**Task prompt:**
All that should be output is the block of lines below from the line with "(** * The structure and its operations *)" to the line with "else match l", both included, exactly as written.
Dataset START
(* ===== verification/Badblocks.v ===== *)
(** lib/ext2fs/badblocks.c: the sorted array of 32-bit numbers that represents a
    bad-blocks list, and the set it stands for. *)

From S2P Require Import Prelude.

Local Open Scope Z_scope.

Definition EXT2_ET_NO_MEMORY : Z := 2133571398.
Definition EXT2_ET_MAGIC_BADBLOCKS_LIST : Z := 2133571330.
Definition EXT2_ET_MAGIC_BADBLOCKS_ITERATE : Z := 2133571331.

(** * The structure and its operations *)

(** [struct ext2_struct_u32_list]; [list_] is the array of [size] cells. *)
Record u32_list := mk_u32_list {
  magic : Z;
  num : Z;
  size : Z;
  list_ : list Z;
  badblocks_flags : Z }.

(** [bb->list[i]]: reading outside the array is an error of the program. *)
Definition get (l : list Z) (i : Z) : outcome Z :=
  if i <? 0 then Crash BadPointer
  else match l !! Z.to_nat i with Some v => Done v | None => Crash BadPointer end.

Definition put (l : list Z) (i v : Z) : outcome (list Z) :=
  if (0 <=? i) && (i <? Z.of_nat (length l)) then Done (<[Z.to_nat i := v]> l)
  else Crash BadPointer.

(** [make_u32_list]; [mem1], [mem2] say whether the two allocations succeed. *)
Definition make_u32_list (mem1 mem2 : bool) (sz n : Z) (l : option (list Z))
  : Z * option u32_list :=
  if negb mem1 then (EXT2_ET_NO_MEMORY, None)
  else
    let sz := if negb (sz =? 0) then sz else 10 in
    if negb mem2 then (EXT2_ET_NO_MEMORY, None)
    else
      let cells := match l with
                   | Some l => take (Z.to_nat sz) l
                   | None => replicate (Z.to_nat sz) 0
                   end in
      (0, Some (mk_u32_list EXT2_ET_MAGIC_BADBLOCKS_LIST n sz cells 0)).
Dataset END
**The completed task:**
(** * The structure and its operations *)

(** [struct ext2_struct_u32_list]; [list_] is the array of [size] cells. *)
Record u32_list := mk_u32_list {
  magic : Z;
  num : Z;
  size : Z;
  list_ : list Z;
  badblocks_flags : Z }.

(** [bb->list[i]]: reading outside the array is an error of the program. *)
Definition get (l : list Z) (i : Z) : outcome Z :=
  if i <? 0 then Crash BadPointer
  else match l !! Z.to_nat i with Some v => Done v | None => Crash BadPointer end.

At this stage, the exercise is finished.